Arthur’s pivotal and semi-sympathetic turn towards villainy accidentally inspires a new social movement of misguided populism. Initially attracting people who are rightly disgusted with their society’s failures, the movement soon grows antagonistic and violent. Its members anonymously pay homage to Arthur, whose true identity is unknown to them, by wearing clown masks. And as the movement turns darker, it mirrors Arthur’s crumbling personal life and descent into madness. Protests become violent and unfocused while Arthur’s tragicomic suffering and victimhood yields to a wild id of rage. If Arthur’s never-was girlfriend sees through him and represents his lost innocence, this social movement he accidentally inspired misinterprets his unintentional cues and blindly hurtles down the wrong path right along with him. And when Arthur’s transformation into Joker is nearly complete, when his violence is utterly unjustifiable despite even his obscene sufferings, it is a group of masked strangers, would-be loyalists, who violently free him from police custody, physically raise him up from the wreckage of a totaled police cruiser, and exalt him as their dark jester.

This penultimate scene explains how it is that Joker eventually gets his gang of criminals. He will not choose them, search for them, or even consider that they exist. Rather, as he gives in to madness and violence, they will find and choose him, and anoint him their King of Fools.

Those who crave a strong moral message, even if it is a subtle one, will be taken aback. One friend accused the film of casting bad and good characters as equals. But I do not think Joker is guilty of such a false equivalence. After all, Arthur’s would-be girlfriend has readily seen through his darkness and rejected it. So should the viewer.

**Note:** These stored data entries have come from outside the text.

(* ===== verification/NetworkRequest.v ===== *)
(** * Requests of Subcoin nodes ([crates/subcoin-service/src/network_request_handler.rs])

    The request-response protocol that Subcoin nodes offer each other besides the
    ones of Substrate: the best block, a header by number, and the number of coins
    at a block. *)

From Stdlib Require Import ZArith Lia String.
From stdpp Require Import prelude gmap strings.
From S2P Require Import Prelude.

(** Headers of Substrate blocks. *)
Class SubstrateHeader := {
  SubHeader : Type;
  sub_hash : SubHeader -> bytes;
  sub_number : SubHeader -> Z;
}.

Section messages.
Context `{!SubstrateHeader}.

Inductive NetworkRequest :=
| GetBestBlock
| GetCoinsCount (block_hash : bytes)
| GetBlockHeader (block_number : Z).

Inductive NetworkResponse :=
| BestBlock (best_hash : bytes) (best_number : Z)
| CoinsCount (block_hash : bytes) (count : Z)
| BlockHeader (block_header : SubHeader).

Inductive HandleRequestError :=
| InvalidHash
| ClientError (code : Z)
| HashNotFound (block_number : Z)
| HeaderNotFound (block_number : Z) (block_hash : bytes)
| RuntimeApiError (code : Z)
| SendResponse.
End messages.

(** SCALE encoding of the versioned messages, of which there is one version, and the
    text of an error. *)
Class RequestCodec `{!SubstrateHeader} := {
  encode_request : NetworkRequest -> bytes;
  decode_request : bytes -> option NetworkRequest;
  encode_response : string + NetworkResponse -> bytes;
  decode_response : bytes -> option (string + NetworkResponse);
  error_text : HandleRequestError -> string;
  bytes2hex : bytes -> string;
}.
Class RequestCodecLaws `{!SubstrateHeader, !RequestCodec} : Prop := {
  decode_encode_request r : decode_request (encode_request r) = Some r;
  decode_encode_response r : decode_response (encode_response r) = Some r;
}.

Section handler.
Context `{!SubstrateHeader, !RequestCodec}.

Definition generate_protocol_name (genesis_hash : bytes) (fork_id : option string) : string :=
  let genesis_hash := bytes2hex genesis_hash in
  match fork_id with
  | Some fork_id => "/" +:+ (genesis_hash +:+ ("/" +:+ (fork_id +:+ "/subcoin/1")))
  | None => "/" +:+ (genesis_hash +:+ "/subcoin/1")
  end.

Definition generate_legacy_protocol_name (protocol_id : string) : string := "/" +:+ (protocol_id +:+ "/subcoin/1").

(** What the handler asks of the client; errors are numbers. *)
Record HandlerClient := mk_handler_client {
  hc_best_hash : bytes;
  hc_best_number : Z;
  hc_hash : Z -> Z + option bytes;
  hc_header : bytes -> Z + option SubHeader;
  hc_coins_count : bytes -> Z + Z;
}.

Definition process_request_v1 (client : HandlerClient) (request : NetworkRequest) : res HandleRequestError NetworkResponse :=
  match request with
  | GetBestBlock => Ok (BestBlock (hc_best_hash client) (hc_best_number client))
  | GetCoinsCount block_hash =>
      match hc_coins_count client block_hash with
      | inl e => Err (RuntimeApiError e)
      | inr count => Ok (CoinsCount block_hash count)
      end
  | GetBlockHeader block_number =>
      match hc_hash client block_number with
      | inl e => Err (ClientError e)
      | inr None => Err (HashNotFound block_number)
      | inr (Some block_hash) =>
          match hc_header client block_hash with
          | inl e => Err (ClientError e)
          | inr None => Err (HeaderNotFound block_number block_hash)
          | inr (Some block_header) => Ok (BlockHeader block_header)
          end
      end
  end.

(** The response that is sent, and the result; [receiving] is whether the requester
    still waits. *)
Definition handle_request (client : HandlerClient) (payload : bytes) (receiving : bool)
    : option bytes * res HandleRequestError unit :=
  match decode_request payload with
  | None => (None, Err InvalidHash)
  | Some request =>
      let response :=
        match process_request_v1 client request with
        | Ok r => inr r
        | Err e => inl (error_text e)
        | Panic => inl EmptyString
        end in
      if receiving then (Some (encode_response response), Ok tt) else (None, Err SendResponse)
  end.

(** A request and its answer over the wire. *)
Definition ask (client : HandlerClient) (request : NetworkRequest) : option (string + NetworkResponse) :=
  (handle_request client (encode_request request) true).1 ≫= decode_response.

Lemma process_request_total client request : process_request_v1 client request <> Panic.
Proof.
  destruct request; cbn; [done | by destruct (hc_coins_count _ _) |].
  destruct (hc_hash _ _) as [| [h |]]; [done | | done]. by destruct (hc_header _ _) as [| [|]].
Qed.

(** A request reaches the handler and its answer the requester, as they were sent. *)
Lemma ask_spec `{!RequestCodecLaws} client request :
  ask client request = Some match process_request_v1 client request with
                            | Ok r => inr r
                            | Err e => inl (error_text e)
                            | Panic => inl EmptyString
                            end.
Proof. unfold ask, handle_request. rewrite decode_encode_request. cbn. by rewrite decode_encode_response. Qed.
End handler.
Definition num_peers s : Z := Z.of_nat (size (peer_best_blocks s)).

Definition status {E : Type} s : res E SyncStatus :=
  match state s with
  | Some st => Ok (state_status st)
  | None => cs ← expect (chain_sync s); Ok (chain_status cs)
  end.

Definition num_downloaded_blocks s : Z := match chain_sync s with Some cs => chain_downloaded cs | None => 0 end.
Definition num_sync_requests s : Z := match chain_sync s with Some cs => chain_requests cs | None => 0 end.

(** The start of [actions]: the state sync begins when the target and the coins there
    are known. *)
Definition start_state_sync s : SnapcakeSyncingStrategy :=
  match state s, state_sync_complete s with
  | None, false =>
      match select_state_sync_target s with
      | Some (_, header) =>
          match coins_count s !! sub_hash header with
          | Some total_coins =>
              let peers := omap (fun p => (fun b : bytes * Z => (p, b.2)) <$> peer_best_blocks s !! p)
                             (hash_iter (dom (peer_best_blocks s))) in
              set_state_strategy (Some (new_with_provider header total_coins peers)) s
          | None => s
          end
      | None => s
      end
  | _, _ => s
  end.

(** The requests for headers stay pending. *)
Fixpoint create_header_requests {E : Type} (requests : list (PeerId * BlockRequest)) (cs : option ChainSyncStrategy)
    : res E (option ChainSyncStrategy * list SyncingAction) :=
  match requests with
  | [] => Ok (cs, [])
  | (peer, request) :: requests =>
      c ← expect cs;
      '(cs, actions) ← create_header_requests requests (Some (chain_block_request peer request c));
      Ok (cs, HeaderRequest peer request :: actions)
  end.

(** The actions to be taken next, of one kind; [None] if there is none. *)
Definition next_actions {E : Type} s : res E (SnapcakeSyncingStrategy * option (list SyncingAction)) :=
  match pending_best_block_requests s, pending_header_requests s, pending_coins_count_requests s,
        pending_header_requests_by_number s, state s with
  | (_ :: _) as peers, _, _, _, _ => Ok (set_pending_best [] s, Some (map (fun p => SubcoinRequest p GetBestBlock) peers))
  | [], (_ :: _) as requests, _, _, _ =>
      '(cs, actions) ← create_header_requests requests (chain_sync s);
      Ok (set_chain_sync cs s, Some actions)
  | [], [], (_ :: _) as requests, _, _ =>
      Ok (set_pending_coins [] s, Some (map (fun '(p, h) => SubcoinRequest p (GetCoinsCount h)) requests))
  | [], [], [], (_ :: _) as requests, _ =>
      Ok (set_pending_numbers [] s, Some (map (fun '(p, n) => SubcoinRequest p (GetBlockHeader n)) requests))
  | [], [], [], [], Some st =>
      let '(st, actions) := state_actions st in Ok (set_state_strategy (Some st) s, Some actions)
  | [], [], [], [], None => Ok (s, None)
  end.

Definition is_import (a : SyncingAction) : bool := match a with ImportBlocks => true | _ => false end.
Definition is_finished (a : SyncingAction) : bool := match a with Finished => true | _ => false end.

(** The actions, and whether the shutdown is signalled. *)
Definition actions {E : Type} s : res E (SnapcakeSyncingStrategy * list SyncingAction * bool) :=
  '(s, next) ← next_actions (start_state_sync s);
  match next with
  | None => Ok (s, [], false)
  | Some actions =>
      let complete := existsb is_import actions in
      let signal := complete && shutdown_tx s in
      let s := if complete then complete_state_sync s else s in
      s ← (if existsb is_finished actions then proceed_to_next s else Ok s);
      Ok (s, actions, signal)
  end.

(** ** Runs *)

Inductive StrategyEvent :=
| PeerAdded (peer : PeerId)
| PeerRemoved (peer : PeerId)
| BlockAnnounced (is_best : bool) (peer : PeerId) (header : SubHeader)
| ResponseReceived (peer : PeerId) (key : StrategyKey) (protocol_name : string) (response : ResponsePayload)
| ActionsTaken.

(** The state after an event, the actions, and whether the shutdown is signalled. *)
Definition strategy_event {E : Type} (e : StrategyEvent) s : res E (SnapcakeSyncingStrategy * list SyncingAction * bool) :=
  match e with
  | PeerAdded peer => Ok (add_peer peer s, [], false)
  | PeerRemoved peer => Ok (remove_peer peer s, [], false)
  | BlockAnnounced is_best peer header => Ok ((on_validated_block_announce is_best peer header s).1, [], false)
  | ResponseReceived peer key protocol_name response => s ← on_generic_response peer key protocol_name response s; Ok (s, [], false)
  | ActionsTaken => actions s
  end.

Fixpoint strategy_run {E : Type} (events : list StrategyEvent) s : res E (SnapcakeSyncingStrategy * list SyncingAction * nat) :=
  match events with
  | [] => Ok (s, [], 0%nat)
  | e :: events =>
      '(s, l, signal) ← strategy_event e s;
      '(s, l', n) ← strategy_run events s;
      Ok (s, l ++ l', ((if signal : bool then 1 else 0) + n)%nat)
  end.
End strategy.
(** The loop over the heights; [elapsed] is whether a second has passed since the last
    message when so many blocks were imported. *)
Fixpoint import_range (p : BitcoinBlockProvider) (limit : option Z) (elapsed : Z -> bool) (indexes : list Z)
    (total_imported : Z) (c : Client) : res CommandError (Client * Z) :=
  match indexes with
  | [] => Ok (c, total_imported)
  | index :: indexes =>
      block ← map_err ProviderError (of_sum (block_at p index));
      block ← expect block;
      c ← import_or_fail block c;
      (if ((total_imported mod 1000 =? 0) || elapsed total_imported) && (0 <? total_imported)
       then report_best c else Ok tt);;
      let total_imported := total_imported + 1 in
      if bool_decide (limit = Some total_imported) then Ok (c, total_imported)
      else import_range p limit elapsed indexes total_imported c
  end.

Definition import_blocks (p : BitcoinBlockProvider) (cmd : ImportBlocksCmd) (elapsed : Z -> bool) (c : Client)
    : res CommandError (Client * Z) :=
  let max := provider_block_count p in
  let to := default max (cmd_to cmd) `min` max in
  from ← expect (checked_u32 (best_number c + 1));
  import_range p (cmd_block_count cmd) elapsed (seqZ from (to - from + 1)) 0 c.

(** [decode] is rust-bitcoin's. *)
Definition import_cmd_run (decode : bytes -> option Block) (p : BitcoinBlockProvider) (cmd : ImportBlocksCmd)
    (elapsed : Z -> bool) (c : Client) : res CommandError Client :=
  match cmd_raw_block cmd with
  | Some data =>
      raw_block ← ok_or InvalidHexData data;
      block ← expect (decode raw_block);
      import_or_fail block c
  | None =>
      '(c, _) ← import_blocks p cmd elapsed c;
      Ok c
  end.

Context `{!ChainLaws, !ImporterLaws importer}.
Context (genesis : Header) (sub0 : bytes).

(** The provider has blocks, and they refer to their parents by hashes. *)
Definition provides (p : BitcoinBlockProvider) (indexes : list Z) : Prop :=
  Forall (fun i => exists b, block_at p i = inr (Some b) /\ well_linked b) indexes.

Lemma import_or_fail_imports block c c' :
  well_linked block -> imports genesis sub0 c -> import_or_fail block c = Ok c' -> imports genesis sub0 c'.
Proof.
  intros Hl Hi. unfold import_or_fail. intros ([c1 r] & Hone & Hr)%bind_Ok. apply map_err_Ok in Hone.
  destruct r; [done |]. injection Hr as <-. by eapply import_one_imports.
Qed.

Lemma report_best_ok {E : Type} c : imports genesis sub0 c -> report_best (E := E) c = Ok tt.
Proof. intros (best & w & Hb & _)%best_work. unfold report_best. by rewrite Hb. Qed.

So what is Joker? First and foremost it is the character study of a famous antagonist that serves as a vehicle for Joaquin Phoenix’s riveting performance. It is also a consideration of what produces evil. And perhaps most disorienting to many, it is an adult view of a comic book world sans any heroes.

As the credits roll, Gotham is nearing a new rock bottom, and is still more than a decade away from finding its dark paladin. For now and in the immediate future there will only be villains and victims. But an absence of heroes does not reduce villains and victims to equals. Rather, it leaves us to wonder how we might build a world without either of them.